We should be careful about applying simple solutions to complex problems. From a policy perspective, as a nation, we tend to address symptoms rather than root causes. As the debates rage and we tinker around the edges of substantive change, more students, staff, families and communities are impacted in devastating ways. Lives are lost, memories are marred and families are destroyed. People feel outrage, sorrow and disbelief.

Enough is enough. Our nation’s children deserve better.

I believe it is time for educators to lead on this issue. Regardless of our approach to a solution, we all can agree that the violence perpetuated on too many of our children and adults who serve them is horrific. We all know that “run, hide, fight” in response to an active shooter event still places students and staff at considerable risk. As a father with two children in Vancouver Public Schools, I struggle to get my head and heart around the callousness of it all.
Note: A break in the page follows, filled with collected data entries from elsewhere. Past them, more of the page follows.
Create Rewrite HintDb geo.
#[local] Hint Rewrite same_stationary near_stationary back_stationary
  mid_not_stationary mid_not_left beyond_not_stationary beyond_not_left
  far_not_stationary_p0 far_left_p0 far_not_stationary_near far_left_near
  far_not_stationary_mid far_left_mid : geo.

Lemma p_near_neq_p0 : p_near <> p0.
Proof. unfold p_near, p0; intros H; injection H; lra. Qed.

Lemma p_mid_neq_p0 : p_mid <> p0.
Proof. unfold p_mid, p0; intros H; injection H; lra. Qed.

(** ** Running the service *)

Lemma run_cons (i : Input) (ins : list Input) (w : World) :
  run (i :: ins) w = run ins (step w i).
Proof. reflexivity. Qed.

Lemma run_nil (w : World) : run [] w = w.
Proof. reflexivity. Qed.

Lemma run_app (ins ins' : list Input) (w : World) :
  run (ins ++ ins') w = run ins' (run ins w).
Proof. apply fold_left_app. Qed.

(** One input at a time, on a world given field by field. *)
Ltac run1 := rewrite run_cons; eval_closed; autorewrite with geo; eval_closed.
Ltac run_all := repeat run1; rewrite ?run_nil.

(** A feed on a world given field by field. *)
Ltac feed_eval := eval_closed; autorewrite with geo; eval_closed.

Lemma run_park_at_p0 : run park_at_p0 initial = parked_at_p0.
Proof. unfold park_at_p0; run_all. reflexivity. Qed.

Lemma run_parked_then_mid :
  run (park_at_p0 ++ [Position p_mid]) initial = parked_then_mid.
Proof. rewrite run_app, run_park_at_p0. run_all. reflexivity. Qed.

Lemma run_pending_at_near : run pend_at_near initial = pending_at_near.
Proof. unfold pend_at_near; run_all. reflexivity. Qed.

Lemma run_restarted_parked :
  run (park_at_p0 ++ [Stop; Start]) initial = restarted_parked.
Proof. rewrite run_app, run_park_at_p0. run_all. reflexivity. Qed.

Lemma timer_pending_eq :
  timer_pending =
  mkWorld (Some 0%nat) (Some p0) false (Some 1%nat) 0 [mkTimeout 1 30000 p0] 2
          [0%nat] 1 [LocationUpdate p0; LocationUpdate p0].
Proof.
  change timer_pending with (run [Start; Position p0; Position p0] initial).
  run_all. reflexivity.
Qed.

(** ** The feed operation, case by case *)

Lemma skipn_length_app (A : Type) (l l' : list A) : skipn (length l) (l ++ l') = l'.
Proof. induction l as [| a l IH]; [reflexivity | exact IH]. Qed.

Lemma emitted_app (w w' : World) (out : list Call) :
  calls w' = calls w ++ out -> emitted w w' = out.
Proof. intros H; unfold emitted; rewrite H; apply skipn_length_app. Qed.

(** A call is in [[LocationUpdate s]] or in [[LocationUpdate s; e]]. *)
Ltac in_calls H :=
  repeat (destruct H as [H | H]; [try discriminate H | ]); try contradiction H.

Section FeedCases.

Variable s : Coord.

(** No stored coordinate: the sample is stored and nothing else changes. *)
Lemma feed_no_last (w : World) :
  lastLocation w = None ->
  feed s w = set_lastLocation (Some s) (invoke (LocationUpdate s) w).
Proof.
  intros H; destruct w; cbn in H; subst.
  reflexivity.
Qed.

(** Parked, and the sample more than 50 m from the stored coordinate. *)
Lemma feed_parked_far (l : Coord) (w : World) :
  isParked w = true -> lastLocation w = Some l -> 50 < calculateDistance l s ->
  calls (feed s w) = calls w ++ [LocationUpdate s; LeavingDetected l] /\
  isParked (feed s w) = false.
Proof.
  intros Hp Hl Hd; destruct w as [wid last parked tm clk tms nt ws nw cs].
  cbn in Hp, Hl; subst.
  eval_service. rewrite (far_not_stationary _ Hd), (ltb_true _ _ Hd).
  eval_service. destruct tm; rewrite <- app_assoc; split; reflexivity.
Qed.

(** Parked, and the sample at most 50 m from the stored coordinate. *)
Lemma feed_parked_close (l : Coord) (w : World) :
  isParked w = true -> lastLocation w = Some l -> calculateDistance l s <= 50 ->
  calls (feed s w) = calls w ++ [LocationUpdate s] /\
  isParked (feed s w) = true.
Proof.
  intros Hp Hl Hd; destruct w as [wid last parked tm clk tms nt ws nw cs].
  cbn in Hp, Hl; subst.
  eval_service. rewrite (ltb_false _ _ Hd).
  destruct (JS.ltb (calculateDistance l s) 20); [| destruct tm];
    split; reflexivity.
Qed.

(** A timer pending, and the sample within 20 m of the stored coordinate:
    only the stored coordinate changes. *)
Lemma feed_pending_stationary (l : Coord) (h : nat) (w : World) :
  stationaryTimer w = Some h -> lastLocation w = Some l ->
  calculateDistance l s < 20 ->
  emitted w (feed s w) = [LocationUpdate s] /\
  isParked (feed s w) = isParked w /\
  stationaryTimer (feed s w) = Some h /\
  timers (feed s w) = timers w.
Proof.
  intros Htm Hl Hd; destruct w as [wid last parked tm clk tms nt ws nw cs].
  cbn in Htm, Hl; subst.
  split; [apply emitted_app |]; eval_service; rewrite (ltb_true _ _ Hd);
    destruct parked; repeat split.
Qed.

(** Not parked, no timer pending, and the sample within 20 m of the stored
    coordinate: a timeout closing over the sample is set, due 30 s later. *)
Lemma feed_sets_timer (l : Coord) (w : World) :
  stationaryTimer w = None -> isParked w = false ->
  lastLocation w = Some l -> calculateDistance l s < 20 ->
  emitted w (feed s w) = [LocationUpdate s] /\
  isParked (feed s w) = false /\
  stationaryTimer (feed s w) = Some (nextTimer w) /\
  timers (feed s w) = timers w ++ [mkTimeout (nextTimer w) (clock w + 30000) s].
Proof.
  intros Htm Hp Hl Hd; destruct w as [wid last parked tm clk tms nt ws nw cs].
  cbn in Htm, Hp, Hl; subst.
  split; [apply emitted_app |]; eval_service; rewrite (ltb_true _ _ Hd);
    repeat split.
Qed.

(** What a feed invokes: [onLocationUpdate] alone, or [onLocationUpdate]
    and then [onLeavingDetected] with the stored coordinate, the latter
    exactly when the machine is parked and the sample is more than 50 m from
    the stored coordinate. *)
Lemma feed_calls (w : World) :
  calls (feed s w) = calls w ++ [LocationUpdate s] \/
  exists l, lastLocation w = Some l /\ isParked w = true /\
            50 < calculateDistance l s /\
            calls (feed s w) = calls w ++ [LocationUpdate s; LeavingDetected l].
Proof.
  destruct (lastLocation w) as [l |] eqn:Hl.
  - destruct (isParked w) eqn:Hp.
    + destruct (Rlt_le_dec 50 (calculateDistance l s)) as [Hd | Hd].
      * right; exists l. destruct (feed_parked_far l w Hp Hl Hd); auto.
      * left. destruct (feed_parked_close l w Hp Hl Hd); auto.
    + left. destruct w as [wid last parked tm clk tms nt ws nw cs].
      cbn in Hl, Hp; subst. eval_service.
      destruct (JS.ltb (calculateDistance l s) 20); destruct tm; reflexivity.
  - left. rewrite (feed_no_last w Hl). reflexivity.
Qed.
To reduce school shooting violence demands a more comprehensive, whole-system, multifaceted public policy approach that attends to the following:

  1. Cultivating supportive learning communities that meet the social-emotional needs of each learner and keep them free from bullying and harassment (e.g., additional school-based counseling services and staffing)
  2. Increasing access to mental health services and interventions for students and parents with need, especially trauma-impacted children and families
  3. Increasing investments in school safety personnel and school-based community policing that focuses on relationships, partnerships and preventative measures
  4. Enacting sensible, more restrictive background checks and waiting periods that prevent mentally ill people, minors and individuals with violent criminal records from purchasing guns, particularly military assault-style or bump stock–modified weapons
  5. Increasing school modernization investments and capital budgets that create safe, secure and inviting facilities that leverage new and emerging technology to protect our children, staff members and patrons

I’m not Pollyanna. I know that any person with a gun intent on wreaking havoc in a school will find a way to do it. However, these reasonable policy steps and investments would reduce the frequency and magnitude of active shooter events in this country.

I want to be clear: I am writing this message as a father, an educator and a superintendent. We can and must take a stand. This is not an either/or debate; it is a both/and conversation. To polarize these events on the fringe creates paralysis. As we’ve learned in the 20 years since Columbine, paralysis results in more deaths.

We need reasoned moderation now more than ever. It is past time to find common ground that protects the common good and individual liberties. That’s what our Founding Fathers intended for us, and that’s what our nation’s children deserve.